Scraping the bottom of the geopolitical barrel, Vladimir Putin’s state visit to Pyongyang affords a rare glimpse into the true state of Putin’s war machine.

The insight is all the more convincing because of the embarrassment that the visit certainly produced in the Kremlin. Here’s the new self-proclaimed king of Eurasia, travelling almost four thousand miles to the pariah state, around 160th in the world in per capita GNI as estimated by South Korea’s central bank, with its 26 million people enslaved for 76 years to the sadistic Kim dynasty. Even the Soviet Union was discomfited by the Kims’ creation: wary of its Marxist brethren in Pyongyang, in all those years not a single Soviet leader visited the DPRK.
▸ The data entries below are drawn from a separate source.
(** A url that does not overlap [u] and occurs in a stretch of text
    still occurs in one after [u] was wrapped. *)
Lemma plains_wrapIn (u u' : string) (segs : list (string * string)) (last : string) :
  overlaps u' u = false ->
  existsb (occurs u') (plains segs last) = true ->
  existsb (occurs u')
          (plains (fst (wrapIn u segs last)) (snd (wrapIn u segs last))) = true.
Proof.
  intros Hover. unfold plains.
  assert (Hsplit : forall s i, JS.indexOf u s = Some i -> occurs u' s = true ->
            occurs u' (JS.take i s) = true
            \/ occurs u' (JS.drop (i + String.length u) s) = true).
  { intros s i Hindex H. rewrite (indexOf_split u s i Hindex) in H.
    exact (occurs_apart u' u _ _ Hover H). }
  induction segs as [|[plain w] segs IH]; simpl.
  - rewrite orb_false_r. intros H.
    destruct (JS.indexOf u last) as [i|] eqn:Hindex; simpl.
    + destruct (Hsplit last i Hindex H) as [-> | ->];
        rewrite ?orb_true_r; reflexivity.
    + now rewrite H.
  - intros H. destruct (JS.indexOf u plain) as [i|] eqn:Hindex; simpl.
    + apply orb_prop in H. destruct H as [H | H].
      * destruct (Hsplit plain i Hindex H) as [-> | ->];
          rewrite ?orb_true_r; reflexivity.
      * rewrite H. rewrite !orb_true_r. reflexivity.
    + apply orb_prop in H. destruct H as [-> | H]; [reflexivity|].
      rewrite (IH H). apply orb_true_r.
Qed.

(** What occurs in a stretch of text occurs in the whole text. *)
Lemma plains_unwrapped (u : string) (segs : list (string * string)) (last : string) :
  existsb (occurs u) (plains segs last) = true ->
  occurs u (unwrapped segs last) = true.
Proof.
  unfold plains. induction segs as [|[plain w] segs IH]; simpl.
  - now rewrite orb_false_r.
  - intros H. apply orb_prop in H. destruct H as [H | H].
    + now apply occurs_app_l.
    + apply occurs_app_r, occurs_app_r, IH, H.
Qed.

(** A wrapped url stands in the text with its brackets. *)
Lemma render_occurs (u : string) (segs : list (string * string)) (last : string) :
  In u (map snd segs) -> occurs ("<" ++ u ++ ">") (render segs last) = true.
Proof.
  induction segs as [|[plain w] segs IH]; simpl; [intros []|].
  intros [-> | H].
  - apply occurs_app_r. apply occurs_startsWith.
    change (String "<" (u ++ String ">" (render segs last)))
      with (String "<" (u ++ ">" ++ render segs last)).
    rewrite <- (append_assoc' u ">" (render segs last)).
    apply (startsWith_self (String "<" (u ++ ">")) (render segs last)).
  - apply occurs_app_r. rewrite occurs_cons. apply orb_true_iff. right.
    apply occurs_app_r. rewrite occurs_cons. apply orb_true_iff. right.
    exact (IH H).
Qed.

End WrappedTexts.

Section SeparateUrls.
Undoubtedly, Putin would have loved to send someone else or at least postpone the trip. No soap. With an estimated delivery of up to 5 million artillery shells and dozens of ballistic missiles to sustain the Kremlin’s war effort and the promise to deliver more from North Korean arms factories reportedly working at “full capacity,” Kim has extracted his pound of flesh. A flagrant violation of the UN sanctions on the DPRK, the arms transfers for which Moscow pays in cash, oil, and assistance in intercontinental ballistic missiles and satellite-launch technology, have exposed Putin’s incessant paeans to his favorite international organization as empty sloganeering. 
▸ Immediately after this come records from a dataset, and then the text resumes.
(** ** Handlers that resume *)



(** The world after a list of suspended handlers has resumed, field by
    field. *)
Lemma resume_fold (l : list Suspended) (w : World) :
  fold_left (fun w s => resume s w) l w =
  mkWorld (gtmPlugin w) (Vue_prototype_gtm w) (Vue_gtm w) (afterEach_hooks w)
    (console_warn w) (loadScript_calls w)
    (trackView_calls w ++
       match gtmPlugin w with
       | Some _ => omap call_of (List.filter (fun s => negb (deferred s)) l)
       | None => []
       end)
    (suspended w)
    (nextTick_callbacks w ++ omap call_of (List.filter deferred l))
    (rejections w ++ omap reason_of l).
Proof.
  revert w. induction l as [| s l IH]; intros w.
  - simpl. destruct w as [[p |] ? ? ? ? ? ? ? ? ?]; simpl; now rewrite !app_nil_r.
  - cbn [fold_left]. rewrite IH. clear IH.
    cbn [List.filter]. unfold resume, call_of, reason_of, deferred.
    destruct (truthy (g_trackOnNextTick (s_guard s))); simpl;
      destruct (s_awaited s) as [derived | reason]; simpl;
      unfold nextTick, optional_trackView;
      destruct w as [[p |] ? ? ? ? ? ? ? ? ?]; simpl;
      f_equal; rewrite <- ?app_assoc; reflexivity.
Qed.

Lemma flush_fold (callbacks : list TrackView) (w : World) (p : GtmPlugin) :
  gtmPlugin w = Some p ->
  fold_left (fun w cb => optional_trackView cb w) callbacks w =
  set_trackView_calls (trackView_calls w ++ callbacks) w.
Proof.
  revert w. induction callbacks as [| cb callbacks IH]; intros w Hp.
  - simpl. rewrite app_nil_r. now destruct w.
  - cbn [fold_left]. rewrite IH.
    + unfold optional_trackView. rewrite Hp.
      unfold set_trackView_calls; simpl. now rewrite <- app_assoc.
    + unfold optional_trackView. now rewrite Hp.
Qed.

Lemma settle_world (w : World) (p : GtmPlugin) :
  gtmPlugin w = Some p ->
  trackView_calls (settle w) =
  trackView_calls w
  ++ omap call_of (List.filter (fun s => negb (deferred s)) (suspended w))
  ++ nextTick_callbacks w
  ++ omap call_of (List.filter deferred (suspended w))
  /\ rejections (settle w) = rejections w ++ omap reason_of (suspended w)
  /\ quiet (settle w).
Proof.
  intros Hp. unfold settle, resume_all. rewrite resume_fold.
  unfold flush_callbacks. cbn [gtmPlugin set_suspended]. rewrite Hp.
  rewrite (flush_fold _ _ p) by reflexivity.
  cbn. rewrite <- !app_assoc. repeat split.
Qed.

Lemma omap_call_of_split (l : list Suspended) :
  omap call_of (List.filter (fun s => negb (deferred s)) l)
  ++ omap call_of (List.filter deferred l)
  ≡ₚ omap call_of l.
Proof.
  induction l as [| s l IH]; [reflexivity |].
  cbn [List.filter]. destruct (deferred s); cbn [negb omap list_omap];
    destruct (call_of s) as [call |]; try exact IH.
  - rewrite <- Permutation_middle. now constructor.
  - simpl. now constructor.
Qed.

(** With the plugin installed, once everything scheduled has run: each
    suspended handler whose deriver fulfilled has made exactly one call of
    [trackView] and each queued callback has made its call, none lost and none
    twice; each handler whose deriver rejected has made no call and left its
    reason; and nothing is suspended or queued any more. *)
Theorem settle_calls (w : World) (p : GtmPlugin) :
  gtmPlugin w = Some p ->
  (exists calls,
     trackView_calls (settle w) = trackView_calls w ++ calls
     /\ calls ≡ₚ nextTick_callbacks w ++ omap call_of (suspended w))
  /\ rejections (settle w) = rejections w ++ omap reason_of (suspended w)
  /\ quiet (settle w).
Proof.
  intros Hp. destruct (settle_world w p Hp) as (Hcalls & Hrej & Hq).
  split; [| split; assumption].
  eexists. split; [exact Hcalls |].
  rewrite (Permutation_app_comm (nextTick_callbacks w)), app_assoc.
  rewrite (Permutation_app_comm _ (nextTick_callbacks w)).
  apply Permutation_app_head. apply omap_call_of_split.
Qed.

Lemma settle_calls_witness :
  gtmPlugin
    (handler (sample_guard (JBool true)) home home
       (handler (sample_guard (JBool false)) checkout home (sample_world None))) =
  Some (sample_plugin None)
  /\ exists calls,
       trackView_calls
         (settle
            (handler (sample_guard (JBool true)) home home
               (handler (sample_guard (JBool false)) checkout home
                  (sample_world None)))) =
       [] ++ calls
       /\ length calls = 2.
Proof.
  split; [reflexivity |].
  destruct (settle_calls
              (handler (sample_guard (JBool true)) home home
                 (handler (sample_guard (JBool false)) checkout home
                    (sample_world None)))
              (sample_plugin None) eq_refl)
    as [(calls & Hcalls & Hperm) _].
  exists calls. split; [exact Hcalls |].
  apply Permutation_length in Hperm. exact Hperm.
Defined.

(** ** The name and the URL *)

(** For a navigation that passes the filter the event name is a string, and it
    is empty only for a route whose own name is empty: a [meta.gtm] that is
    used is never empty. *)
Theorem event_name_is_string (ignored : IgnoredViews) (to from : Route) :
  ignore_route ignored to from = false ->
  exists s,
    event_name to = JStr s
    /\ (s = "" -> name to = JStr "").
Proof.
  unfold ignore_route. rewrite !orb_false_iff, negb_false_iff.
  intros [[Hty _] _].
  destruct (name to) as [| | b | n | nm | r] eqn:Hname; try discriminate.
  unfold event_name. rewrite Hname.
  destruct (meta to) as [m |]; [| exists nm; split; [reflexivity | now intros ->]].
  destruct (gtm m) as [| | b | n | s | r]; simpl;
    try (exists nm; split; [reflexivity | now intros ->]).
  destruct (String.eqb_spec s "") as [-> | Hne]; simpl.
  - exists nm. split; [reflexivity | now intros ->].
  - exists s. split; [reflexivity | contradiction].
Qed.

Lemma event_name_is_string_witness :
  ignore_route (IgnoredNames ["about"]) checkout home = false
  /\ exists s, event_name checkout = JStr s.
Proof.
  split; [reflexivity |].
  destruct (event_name_is_string (IgnoredNames ["about"]) checkout home eq_refl)
    as (s & Hs & _).
  exists s. exact Hs.
Defined.

Lemma startsWith_slash_cons (p : string) : startsWith ("/" +:+ p) "/" = true.
Proof. apply startsWith_slash. eauto. Qed.

Lemma endsWith_slash_app (b : string) : endsWith (b +:+ "/") "/" = true.
Proof. apply endsWith_slash. eauto. Qed.

(** The URL does not depend on which side brings the separator: a base with
    or without its final ["/"], and a path with or without its leading ["/"],
    give the same URL, and an absent base counts as the empty one.  Only one
    leading ["/"] of the path is dropped: whatever follows it is appended as
    it is. *)
Theorem full_url_separator (n : nat) (b p : string) (nm : JsValue)
    (m : option RouteMeta) :
  endsWith b "/" = false ->
  startsWith p "/" = false ->
  full_url (mkRouter n (Some (b +:+ "/"))) (mkRoute nm p m) =
  (b +:+ "/") +:+ p
  /\ full_url (mkRouter n (Some b)) (mkRoute nm p m) = (b +:+ "/") +:+ p
  /\ full_url (mkRouter n (Some b)) (mkRoute nm ("/" +:+ p) m) = (b +:+ "/") +:+ p
  /\ full_url (mkRouter n (Some (b +:+ "/"))) (mkRoute nm ("/" +:+ p) m) =
     (b +:+ "/") +:+ p
  /\ (forall q,
        full_url (mkRouter n (Some b)) (mkRoute nm ("/" +:+ q) m) =
        (b +:+ "/") +:+ q)
  /\ (forall q,
        full_url (mkRouter n None) (mkRoute nm q m) =
        full_url (mkRouter n (Some "")) (mkRoute nm q m)).
Proof.
  intros Hb Hp. unfold full_url. cbn [options_base fullPath from_option id].
  rewrite endsWith_slash_app, Hb, Hp, !startsWith_slash_cons. cbn [negb].
  rewrite !append_cons, !append_nil, !substring_1_cons.
  repeat split. intros q.
  now rewrite startsWith_slash_cons, append_cons, append_nil, substring_1_cons.
Qed.

Lemma full_url_separator_witness :
  endsWith "/app" "/" = false
  /\ startsWith "c" "/" = false
  /\ full_url (mkRouter 0 (Some "/app")) (mkRoute JNull "//c" None) = "/app//c".
Proof.
  split; [reflexivity |]. split; [reflexivity |].
  destruct (full_url_separator 0 "/app" "c" JNull None eq_refl eq_refl)
    as (_ & _ & _ & _ & Hq & _).
  exact (Hq "/c").
Defined.

(** ** From [install] to [trackView] *)

Lemma navigation_one (r : Router) (g : Guard) (to from : Route) (w : World) :
  hooks_of r w = [g] -> navigation r to from w = handler g to from w.
Proof. unfold navigation. now intros ->. Qed.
Putin flew to Pyongyang because, contrary to the glossy picture of the ostensibly humming-along Russian war economy, he cannot prosecute the war without outside help. Apparently the need is desperate enough for Putin not only to swallow his pride but also risk pushing Japan and South Korea, frightened by the Moscow-Pyongyang alliance, closer to NATO and greater support for Ukraine.  

The West should take notice of this rare moment of truth that gives the lie to the Putin’s relentless assurances about a Russia capable of indefinitely sustaining what he calls a “long war”–a key propaganda narrative designed to persuade the West to pressure Ukraine to surrender on Moscow’s “peace” terms.

Vietnam is next on Putin’s itinerary–in the hope that there, too, he can buy or barter weapons and ammo that the Soviet Union had dispatched to fight America and repurpose them for what Putin considers essentially the same battle.